Friday, January 29, 2010, 10am-5pm
(KSR speech & Q&A 10:15am-11:15am)
Breedlove Room, Perkins Library, Duke University
Durham, North Carolina

Of course, if you attend any of these events, feel free to drop a comment here!

Stan Robinson wrote a Galileo-related article for Suvudu, a "multi-contributor blog with the mission of providing information, content, and free ebook downloads to fans of Science Fiction and Fantasy".

 

If the themes of Galileo's Dream interest you then you might want to see "Agora", a 2009 film by Spanish director Alejandro Amenábar (Tesis, Abre los Ojos, The Others, Mar Adentro) starring Rachel Weisz. "Agora" (picture above) deals with the life of Hypatia, Greek philosopher and astronomer in Alexandria, at around the end of the 3rd century AD, at the turning point between the Greek/Roman Antiquity and the Christianity-dominated Middle Ages, and tackles themes dear to Robinson as well: science vs religion, or perhaps empathy vs intolerance, politics, history of religions and history of civilisations, astronomy... A truly excellent film that did not get the cinema release it deserved.
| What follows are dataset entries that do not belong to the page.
(** The same for any operator, whatever the class of the left operand. *)
Lemma binop_shape σ op self other r σ' so :
  settled σ → heap σ !! self = Some so →
  binop search op self other σ = Ok (r, σ') →
  ∃ σ2 c e p q,
    settled σ2 ∧ extends σ σ2 ∧ r = length (heap σ2) ∧
    σ' = push (intermediate c (next_uid σ2) (join op p q) e) (bump σ2) ∧
    isinstance_OriginScalar (intermediate c (next_uid σ2) (join op p q) e) = false ∧
    (isinstance_IntermediatePhiScalar (intermediate c (next_uid σ2) (join op p q) e) = true →
     ∃ e', e = Some e' ∧
           set_map (leaf_entity σ2) (free_symbols (join op p q)) =@{gset nat} {[ e' ]}) ∧
    (∀ s, s ∈ free_symbols (join op p q) → is_Some (ssid2obj σ2 !! s)) ∧
    eval (leaf_value σ2) p = val σ so ∧
    set_map (leaf_entity σ2) (free_symbols p) = ents σ so ∧
    match other with
    | Public c => q = Num c
    | Scalar b => ∀ ob, heap σ !! b = Some ob →
        eval (leaf_value σ2) q = val σ ob ∧
        set_map (leaf_entity σ2) (free_symbols q) = ents σ ob
    end.
Proof.
  intros Hset Hso H. pose proof Hset as ((Hσ & _) & _ & _ & _ & _ & _ & Hown).
  unfold binop in H.
  apply bindM_Ok in H as (so' & σ1 & Hso' & H). apply load_Ok in Hso' as [-> Hso'].
  assert (so' = so) as -> by congruence.
  destruct (isinstance_IntermediatePhiScalar so) eqn:Hphi.
  2:{ destruct (gamma_op_shape σ op self other r σ' so Hset Hso H)
        as (σ2 & p & q & ? & ? & ? & ? & ? & ? & ? & ?).
      exists σ2, IntermediateGammaScalar, None, p, q. by split_and!. }
  unfold phi_op in H. destruct other as [c|b].
  - apply bindM_Ok in H as (so' & σ1 & Hso'' & H). apply load_Ok in Hso'' as [-> Hso''].
    assert (so' = so) as -> by congruence.
    apply bindM_Ok in H as (e & σ1 & He & H). apply attr_Ok in He as [-> He].
    rewrite new_IntermediatePhiScalar_run in H. injection H as <- <-.
    exists σ, IntermediatePhiScalar, (Some e), (poly so), (Num c).
    split_and!; try done; [apply extends_refl| |].
    + intros _. exists e. split; [done|].
      rewrite free_symbols_join. simpl. rewrite (right_id_L ∅ (∪)).
      by apply (Hown self so e).
    + apply join_closed; [by apply (closed _ Hσ self)|by intros s Hs; apply elem_of_empty in Hs].
  - apply bindM_Ok in H as (ob & σ1 & Hob & H). apply load_Ok in Hob as [-> Hob].
    destruct (isinstance_IntermediateGammaScalar ob) eqn:Hgam.
    + apply bindM_Ok in H as (g & σ1 & Hg & H).
      destruct (gamma_settled σ self g σ1 Hset Hg)
        as (Hset1 & Hext1 & o1 & og & Ho1 & Hog & _ & _ & Hv & He).
      assert (o1 = so) as -> by congruence.
      destruct (gamma_op_shape σ1 op g (Scalar b) r σ' og Hset1 Hog H)
        as (σ2 & p & q & ? & ? & ? & ? & ? & Hp & Hep & Hq).
      exists σ2, IntermediateGammaScalar, None, p, q. split_and!; try done.
      * by eapply extends_trans.
      * congruence.
      * rewrite Hep. by apply He.
      * intros ob' Hob'. assert (ob' = ob) as -> by congruence.
        destruct (extends_heap _ _ Hext1 b ob Hob) as (ob1 & Hob1 & _).
        destruct (Hq ob1 Hob1) as [-> ->]. by apply (extends_val σ σ1 b).
    + apply bindM_Ok in H as (so' & σ1 & Hso'' & H). apply load_Ok in Hso'' as [-> Hso''].
      assert (so' = so) as -> by congruence.
      apply bindM_Ok in H as (se & σ1 & Hse & H). apply attr_Ok in Hse as [-> Hse].
      apply bindM_Ok in H as (oe & σ1 & Hoe & H). apply attr_Ok in Hoe as [-> Hoe].
      assert (isinstance_IntermediatePhiScalar ob = true) as Hphib.
      { unfold isinstance_IntermediatePhiScalar, isinstance_IntermediateGammaScalar in *.
        by destruct (cls ob). }
      destruct (decide (se = oe)) as [->|Hne].
      * rewrite new_IntermediatePhiScalar_run in H. injection H as <- <-.
        exists σ, IntermediatePhiScalar, (Some oe), (poly so), (poly ob).
        split_and!; try done; [apply extends_refl| | |].
        -- intros _. exists oe. split; [done|].
           rewrite free_symbols_join, set_map_union_L.
           fold (ents σ so) (ents σ ob).
           rewrite (Hown self so oe Hso Hphi Hse), (Hown b ob oe Hob Hphib Hoe).
           by rewrite (idemp_L (∪)).
        -- apply join_closed; [by apply (closed _ Hσ self)|by apply (closed _ Hσ b)].
        -- intros ob' Hob'. by assert (ob' = ob) as -> by congruence.
      * apply bindM_Ok in H as (g & σ1 & Hg & H).
        destruct (gamma_settled σ self g σ1 Hset Hg)
          as (Hset1 & Hext1 & o1 & og & Ho1 & Hog & _ & _ & Hv & He).
        assert (o1 = so) as -> by congruence.
        apply bindM_Ok in H as (g' & σ2 & Hg' & H).
        destruct (gamma_settled σ1 b g' σ2 Hset1 Hg')
          as (Hset2 & Hext2 & ob1 & og' & Hob1 & Hog' & _ & _ & Hv' & He').
        destruct (extends_heap _ _ Hext2 g og Hog) as (og2 & Hog2 & _).
        pose proof Hset1 as ((Hσ1 & _) & _).
        destruct (extends_heap _ _ Hext1 b ob Hob) as (ob1' & Hob1' & Hclsb & _).
        assert (ob1' = ob1) as -> by congruence.
        destruct (gamma_op_shape σ2 op g (Scalar g') r σ' og2 Hset2 Hog2 H)
          as (σ3 & p & q & ? & ? & ? & ? & ? & Hp & Hep & Hq).
        destruct (extends_val σ1 σ2 g og og2 Hσ1 Hext2 Hog Hog2) as [Hv2 He2].
        destruct (extends_val σ σ1 b ob ob1 Hσ Hext1 Hob Hob1) as [Hvb Heb].
        exists σ3, IntermediateGammaScalar, None, p, q. split_and!; try done.
        -- eapply extends_trans; [exact Hext1|]. by eapply extends_trans.
        -- congruence.
        -- rewrite Hep, He2. by apply He.
        -- intros ob' Hob'. assert (ob' = ob) as -> by congruence.
           destruct (Hq og' Hog') as [-> ->]. split; [congruence|].
           rewrite He'; [done|].
           unfold isinstance_IntermediatePhiScalar in *. by rewrite Hclsb.
Qed.

Lemma binop_settled σ op self other r σ' :
  settled σ → binop search op self other σ = Ok (r, σ') →
  settled σ' ∧ extends σ σ' ∧ (length (heap σ) ≤ r)%nat ∧ length (heap σ') = S r.
Proof.
  intros Hset H.
  assert (∃ so, heap σ !! self = Some so) as [so Hso].
  { unfold binop in H. apply bindM_Ok in H as (so & σ1 & Hso & _).
    apply load_Ok in Hso as [_ Hso]. by exists so. }
  destruct (binop_shape σ op self other r σ' so Hset Hso H)
    as (σ2 & c & e & p & q & Hset2 & Hext & -> & -> & Hc & He & Hp & _).
  split_and!.
  - apply settled_push_intermediate; [by apply settled_bump|done|done|done].
  - eapply extends_trans; [exact Hext|].
    eapply extends_trans; [apply extends_bump|apply extends_push].
  - by apply extends_length.
  - simpl. rewrite length_app. simpl. lia.
Qed.

(** The value of a result is the arithmetic of the values of the operands,
    and the entities behind it are those behind the operands. *)
Lemma binop_value σ op self other r σ' so :
  settled σ → heap σ !! self = Some so →
  binop search op self other σ = Ok (r, σ') →
  ∃ o, heap σ' !! r = Some o ∧
       match other with
       | Public c => val σ' o == operate op (val σ so) c ∧ ents σ' o = ents σ so
       | Scalar b => ∀ ob, heap σ !! b = Some ob →
           val σ' o == operate op (val σ so) (val σ ob) ∧
           ents σ' o = ents σ so ∪ ents σ ob
       end.
Proof.
  intros Hset Hso H.
  destruct (binop_shape σ op self other r σ' so Hset Hso H)
    as (σ2 & c & e & p & q & Hset2 & Hext & -> & -> & Hc & He & Hpq & Hp & Hep & Hq).
  pose proof Hset2 as ((Hσ2 & _) & _).
  eexists. split.
  { simpl. apply lookup_snoc_Some. right. split; reflexivity. }
  set (σ' := push (intermediate c (next_uid σ2) (join op p q) e) (bump σ2)).
  assert (extends σ2 σ') as Hext'.
  { eapply extends_trans; [apply extends_bump|apply extends_push]. }
  assert (∀ s, s ∈ free_symbols p → is_Some (ssid2obj σ2 !! s)) as Hcp.
  { intros s Hs. apply Hpq. rewrite free_symbols_join. apply elem_of_union. auto. }
  assert (∀ s, s ∈ free_symbols q → is_Some (ssid2obj σ2 !! s)) as Hcq.
  { intros s Hs. apply Hpq. rewrite free_symbols_join. apply elem_of_union. auto. }
  destruct (extends_eval σ2 σ' p Hσ2 Hext' Hcp) as [Hvp Hentp].
  destruct (extends_eval σ2 σ' q Hσ2 Hext' Hcq) as [Hvq Hentq].
  pose proof (eval_join (leaf_value σ') op p q) as Hv.
  rewrite Hvp, Hvq, Hp in Hv.
  assert (set_map (leaf_entity σ') (free_symbols (join op p q))
          =@{gset nat} ents σ so ∪ set_map (leaf_entity σ2) (free_symbols q)) as He'.
  { by rewrite free_symbols_join, set_map_union_L, Hentp, Hentq, Hep. }
  destruct other as [c'|b].
  - subst q. split; [done|]. unfold ents at 1. simpl poly. rewrite He'. simpl.
    by rewrite set_map_empty, (right_id_L ∅ (∪)).
  - intros ob Hob. destruct (Hq ob Hob) as [Hvb Heb]. rewrite <- Hvb, <- Heb. by split.
Qed.

(** *** Constructors and programs *)

Lemma unregistered_id σ : fresh_id σ → ssid2obj σ !! SsidOfId (next_uid σ) = None.
Proof.
  intros Hid. destruct (ssid2obj σ !! SsidOfId (next_uid σ)) eqn:H; [|done].
  specialize (Hid (next_uid σ) ltac:(by rewrite H)). lia.
Qed.

Lemma unregistered_id_entity σ e :
  fresh σ → ssid2obj σ !! SsidOfIdEntity (next_uid σ) e = None.
Proof.
  intros Hf. destruct (ssid2obj σ !! SsidOfIdEntity (next_uid σ) e) eqn:H; [|done].
  specialize (Hf (next_uid σ) e ltac:(by rewrite H)). lia.
Qed.

Lemma new_leaf_settled σ σ1 c i s e lo v hi :
  settled σ → isinstance_OriginScalar (origin c i s e lo v hi) = true →
  settled σ1 → extends σ σ1 → heap σ1 = heap σ → ssid2obj σ1 = ssid2obj σ →
  ssid2obj σ !! s = None →
  (∀ u, s = SsidOfId u → (u < next_uid σ1)%nat) →
  (∀ u e', s = SsidOfIdEntity u e' → (u < next_uid σ1)%nat) →
  settled (bind_ssid s (length (heap σ1)) (push (origin c i s e lo v hi) σ1)) ∧
  extends σ (bind_ssid s (length (heap σ1)) (push (origin c i s e lo v hi) σ1)).
Proof.
  intros Hset Hc Hset1 Hext Hheap Hreg Hs Hu Hue. split.
  - apply settled_new_leaf; try done. by rewrite Hreg.
  - eapply extends_trans; [exact Hext|]. apply extends_new_leaf. by rewrite Hreg.
Qed.

Lemma new_PhiScalar_settled σ lo v hi e r σ' :
  settled σ → new_PhiScalar lo v hi e None None σ = Ok (r, σ') →
  settled σ' ∧ extends σ σ'.
Proof.
  intros Hset H. pose proof Hset as (_ & Hid & _).
  pose proof (unregistered_id σ Hid) as Hs.
  unfold new_PhiScalar, OriginScalar_init in H.
  destruct e; invM.
  - apply (new_leaf_settled σ); try done.
    + by do 2 apply settled_bump.
    + eapply extends_trans; apply extends_bump.
    + intros u [= <-]. simpl. lia.
  - apply (new_leaf_settled σ); try done.
    + by do 3 apply settled_bump.
    + eapply extends_trans; [apply extends_bump|]. eapply extends_trans; apply extends_bump.
    + intros u [= <-]. simpl. lia.
Qed.

Lemma new_GammaScalar_settled σ lo v hi e r σ' :
  settled σ → new_GammaScalar lo v hi e None None σ = Ok (r, σ') →
  settled σ' ∧ extends σ σ'.
Proof.
  intros Hset H. pose proof Hset as ((_ & _ & Hf) & _).
  unfold new_GammaScalar, OriginScalar_init in H.
  destruct e as [e|]; invM.
  - apply (new_leaf_settled σ); try done.
    + by do 2 apply settled_bump.
    + eapply extends_trans; apply extends_bump.
    + by apply unregistered_id_entity.
    + intros u e' [= <- _]. simpl. lia.
  - apply (new_leaf_settled σ); try done.
    + by do 3 apply settled_bump.
    + eapply extends_trans; [apply extends_bump|]. eapply extends_trans; apply extends_bump.
    + by apply unregistered_id_entity.
    + intros u e' [= <- _]. simpl. lia.
Qed.

Lemma run_settled σ c r σ' :
  settled σ → default_named c → run search c σ = Ok (r, σ') →
  settled σ' ∧ extends σ σ'.
Proof.
  intros Hset Hc H. destruct c; simpl in *.
  - destruct Hc as [-> ->]. by eapply new_PhiScalar_settled.
  - destruct Hc as [-> ->]. by eapply new_GammaScalar_settled.
  - destruct (binop_settled _ _ _ _ _ _ Hset H) as (? & ? & _). done.
Qed.

Lemma settled_init : settled init.
Proof.
  split; [apply wf_init|]. unfold owned. split_and!.
  - intros u H. simpl in H. rewrite lookup_empty in H. by destruct H.
  - by intros [] o H.
  - by intros [] o g H.
  - by intros [] o H.
  - intros s x o H. simpl in H. by rewrite lookup_empty in H.
  - by intros [] o e H.
Qed.

(** Whatever a program of default-named commands builds is settled. *)
Lemma exec_settled prog σ u σ' :
  settled σ → Forall default_named prog → exec search prog σ = Ok (u, σ') → settled σ'.
Proof.
  revert σ. induction prog as [|c prog IH]; intros σ Hset Hprog H; simpl in H; invM.
  - done.
  - apply Forall_cons in Hprog as [Hc Hprog].
    eapply IH; [|exact Hprog|exact H]. by eapply run_settled.
Qed.

(** *** Operators return *)

Lemma gamma_op_returns σ op self other so :
  wf σ → entitled σ → heap σ !! self = Some so →
  match other with Public _ => True | Scalar b => is_Some (heap σ !! b) end →
  ∃ r σ', gamma_op search op self other σ = Ok (r, σ').
Proof.
  intros Hwf Hent Hso Hother. unfold gamma_op. destruct other as [c|b].
  - rewrite (bindM_run _ _ _ _ _ (load_run _ _ _ Hso)).
    rewrite new_IntermediateGammaScalar_run. by eexists _, _.
  - destruct Hother as [ob Hob].
    rewrite (bindM_run _ _ _ _ _ (load_run _ _ _ Hob)).
    destruct (isinstance_IntermediatePhiScalar ob) eqn:Hphi.
    + destruct (Hent b ob Hob Hphi) as [e He].
      destruct (gamma_spec search σ b ob e Hwf Hob He)
        as (g & σ1 & og & u & e' & Hrun & _ & Hog & _ & _ & _ & _ & Hkeep & _).
      destruct (Hkeep self so Hso) as (so' & Hso' & _).
      rewrite (bindM_run _ _ _ _ _ Hrun).
      rewrite (bindM_run _ _ _ _ _ (load_run _ _ _ Hso')).
      rewrite (bindM_run _ _ _ _ _ (load_run _ _ _ Hog)).
      rewrite new_IntermediateGammaScalar_run. by eexists _, _.
    + erewrite bindM_run by reflexivity.
      rewrite (bindM_run _ _ _ _ _ (load_run _ _ _ Hso)).
      rewrite (bindM_run _ _ _ _ _ (load_run _ _ _ Hob)).
      rewrite new_IntermediateGammaScalar_run. by eexists _, _.
Qed.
Finally, Jo Walton wrote a great piece on Pacific Edge for the (rich) blog of Tor, KSR's publisher for up to that novel (1990). "Water, love, and meetings" looks on utopia and and simply concludes "we’re no closer to utopia—or if we are, then not the one Robinson was after".

"Central to Tom and to what Robinson is doing is his meditation on his eighties Californian childhood, growing up in utopia, in a free country full of opportunity, but a utopia that was grounded in exploitation in the Third World and pollution of the planet. The key sentence, as he vows to work for a better world is: “If the whole world reaches utopia, that dream California will become a precursor and my childhood is redeemed.” That’s imperialist guilt in a nutshell, but in this book with its small scale issues of water in California and softball games we’re constantly being reminded that the rest of the planet is there, in a way that’s quite unusual in anglophone SF."